He sits in the chair, alone, his skin bleeding. The blood performs to the melody of the buzzing of the tool in her hand, but all he hears is the sound of a fallen cocktail glass, breaking into shattered pieces. He realizes the irony of life; the searching out of meaning is juxtaposed to the never-ending wish that he can forget all that he has learned.
Some moments ago he wanted happiness. He would have done anything to attain it; howling shrilly for it, sobbing, in fact. No one answers his desperation. No one ever has, though he has answered for others’ cries. The intense sobriety of the realization is too much for any one to fathom for more than a few seconds. Some try to drink it away. Some smoke it. Others blow it. Still others sell it or buy it. But he sits in it for hours, days, months, even years, paying therapists to describe it for him. It does not go away, always rearing its ugly factual and analytical face. It is a beautiful face; when it appears in a painting or on a stranger across the aisle of the subway, or in the words of a friend, printed on pages of hope. Now, it only urges him to forget that it exists. Tattooing the words and memories on his skin, so as not to forget to forget them.

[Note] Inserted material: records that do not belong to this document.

(** ** Undoing an escape

    The query keys are encoded and then some of their escapes are put back;
    decoding does not see the difference. *)

Lemma pct_byte_shrinks s v t : pct_byte s = Some (v, t) → (length t < length s)%nat.
Proof.
  destruct s as [|c [|a [|b s]]]; cbn; try done. destruct (c =? 37); [|done].
  destruct (hex_val a); cbn; [|done]. destruct (hex_val b); cbn; [|done]. intros [= _ <-]. lia.
Qed.

Lemma pct_cont_shrinks s v t : pct_cont s = Some (v, t) → (length t < length s)%nat.
Proof.
  unfold pct_cont. destruct (pct_byte s) as [[b t']|] eqn:E; cbn; [|done].
  case_if; [|done]. intros [= _ <-]. by eapply pct_byte_shrinks.
Qed.

(** Run the continuation bytes of a hypothesis. *)
Ltac conts H :=
  repeat match type of H with
  | context [pct_cont ?t] =>
      destruct (pct_cont t) as [[? ?]|] eqn:?; cbn -[Z.leb Z.ltb] in H; [|discriminate H]
  end.

Lemma pct_head_shrinks s v t : pct_head s = Some (v, t) → (length t < length s)%nat.
Proof.
  unfold pct_head. destruct (pct_byte s) as [[b t']|] eqn:E; cbn; [|done].
  apply pct_byte_shrinks in E.
  repeat case_if; intros H; conts H; try done; injection H as _ <-;
    repeat match goal with H : pct_cont _ = Some (?v, ?t) |- _ => apply pct_cont_shrinks in H end; lia.
Qed.

Lemma uri_decode_fuel n : ∀ s t m,
  uri_decode_go n s = Some t → (length s <= m)%nat → uri_decode_go m s = Some t.
Proof.
  induction n as [|n IH]; intros [|c s] t m H Hm; cbn [uri_decode_go] in H; try done;
    try (by injection H as <-; destruct m).
  destruct m as [|m]; cbn [length] in Hm; [lia|]. cbn [uri_decode_go].
  destruct (c =? 37).
  - destruct (pct_head (c :: s)) as [[cp u]|] eqn:E; cbn [mbind option_bind] in *; [|done].
    apply pct_head_shrinks in E. cbn [length] in E.
    destruct (uri_decode_go n u) as [t'|] eqn:D; [|done]. rewrite (IH u t' m); [done|done|lia].
  - destruct (uri_decode_go n s) as [t'|] eqn:D; [|done]. rewrite (IH s t' m); [done|done|lia].
Qed.

(** Decoding texts one after the other. *)
Lemma pct_byte_app s v t u : pct_byte s = Some (v, t) → pct_byte (s ++ u) = Some (v, t ++ u).
Proof.
  destruct s as [|c [|a [|b s]]]; cbn; try done. destruct (c =? 37); [|done].
  destruct (hex_val a); cbn; [|done]. destruct (hex_val b); cbn; [|done]. by intros [= <- <-].
Qed.

Lemma pct_cont_app s v t u : pct_cont s = Some (v, t) → pct_cont (s ++ u) = Some (v, t ++ u).
Proof.
  unfold pct_cont. destruct (pct_byte s) as [[b t']|] eqn:E; cbn; [|done].
  rewrite (pct_byte_app _ _ _ u E). cbn. case_if; [|done]. by intros [= <- <-].
Qed.

Lemma pct_head_app s v t u : pct_head s = Some (v, t) → pct_head (s ++ u) = Some (v, t ++ u).
Proof.
  unfold pct_head. destruct (pct_byte s) as [[b t']|] eqn:E; cbn -[Z.leb Z.ltb]; [|done].
  rewrite (pct_byte_app _ _ _ u E). cbn -[Z.leb Z.ltb].
  repeat case_if; intros H; conts H; try done; injection H as <- <-;
    repeat match goal with
    | H : pct_cont _ = Some _ |- _ => apply (pct_cont_app _ _ _ u) in H; rewrite H; clear H; cbn -[Z.leb Z.ltb]
    end; done.
Qed.

Lemma uri_decode_app a b x y : uri_decode a = Some x → uri_decode b = Some y → uri_decode (a ++ b) = Some (x ++ y).
Proof.
  unfold uri_decode. intros Ha Hb. rewrite length_app. revert Ha. generalize (length a) as n. intros n.
  revert a x. induction n as [|n IH]; intros [|c a] x Ha; cbn [uri_decode_go] in Ha; try done.
  1, 2: injection Ha as <-; cbn [app]; eapply uri_decode_fuel; [exact Hb|lia].
  cbn [Nat.add app uri_decode_go]. destruct (c =? 37).
  - destruct (pct_head (c :: a)) as [[cp u]|] eqn:E; cbn [mbind option_bind] in *; [|done].
    apply (pct_head_app _ _ _ b) in E. cbn [app] in E. rewrite E. cbn [mbind option_bind].
    destruct (uri_decode_go n u) as [t|] eqn:D; [|done]. injection Ha as <-. rewrite (IH _ _ D). cbn. by rewrite app_assoc.
  - destruct (uri_decode_go n a) as [t|] eqn:D; [|done]. injection Ha as <-. by rewrite (IH _ _ D).
Qed.

Lemma pct_byte_inside a b t v rest :
  0 <= b < 256 → a ≠ [] → pct_byte (a ++ pct b ++ t) = Some (v, rest) →
  ∃ a2, rest = a2 ++ pct b ++ t ∧ (length a2 < length a)%nat ∧ ∀ u, pct_byte (a ++ u) = Some (v, a2 ++ u).
Proof.
  intros Hb Ha. destruct a as [|c [|x [|y a]]]; [done| | |]; cbn [app].
  - unfold pct. cbn. by destruct (c =? 37).
  - unfold pct. cbn. destruct (c =? 37); [|done]. by destruct (hex_val x).
  - intros H. exists a. cbn in *. destruct (c =? 37); [|done].
    destruct (hex_val x); cbn in *; [|done]. destruct (hex_val y); cbn in *; [|done].
    injection H as <- <-. split_and!; [done|lia|done].
Qed.

Lemma pct_cont_inside a b t v rest :
  0 <= b < 128 → pct_cont (a ++ pct b ++ t) = Some (v, rest) →
  ∃ a2, rest = a2 ++ pct b ++ t ∧ (length a2 < length a)%nat ∧ ∀ u, pct_cont (a ++ u) = Some (v, a2 ++ u).
Proof.
  intros Hb. unfold pct_cont. destruct (decide (a = [])) as [->|Ha].
  - cbn [app]. rewrite pct_byte_pct; [|lia]. cbn -[Z.leb Z.ltb].
    replace (128 <=? b) with false by (symmetry; apply Z.leb_gt; lia). done.
  - destruct (pct_byte (a ++ pct b ++ t)) as [[w u]|] eqn:E; cbn -[Z.leb Z.ltb]; [|done].
    apply pct_byte_inside in E as (a2 & -> & Hl & Hu); [|lia|done].
    intros H. exists a2. destruct (_ && _) eqn:C; [|done]. injection H as <- <-.
    split_and!; [done|done|]. intros u. rewrite Hu. cbn -[Z.leb Z.ltb]. by rewrite C.
Qed.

What would you do if I sang out of tune during a walk to remember that all you need is love? I am the egg man singing silent night over the river and through the woods to find an oxford comma. But it’s over the rainbow and I can’t find it.
And honestly, I doubt if there ever is or ever will be a rainbow.
He once told her that he entertained the ideas of suicidal contentment. She concurred with his ideation, though she pays bankers thousands of dollars for an education that ethically binds her to report such a discussion. She bought it but doesn’t buy it now, and wonders how she’ll ever be the kind of person who can help others when she can’t even help herself without becoming the need of others want over cookies and milk. Her therapist disagrees, but what the fuck do therapists know?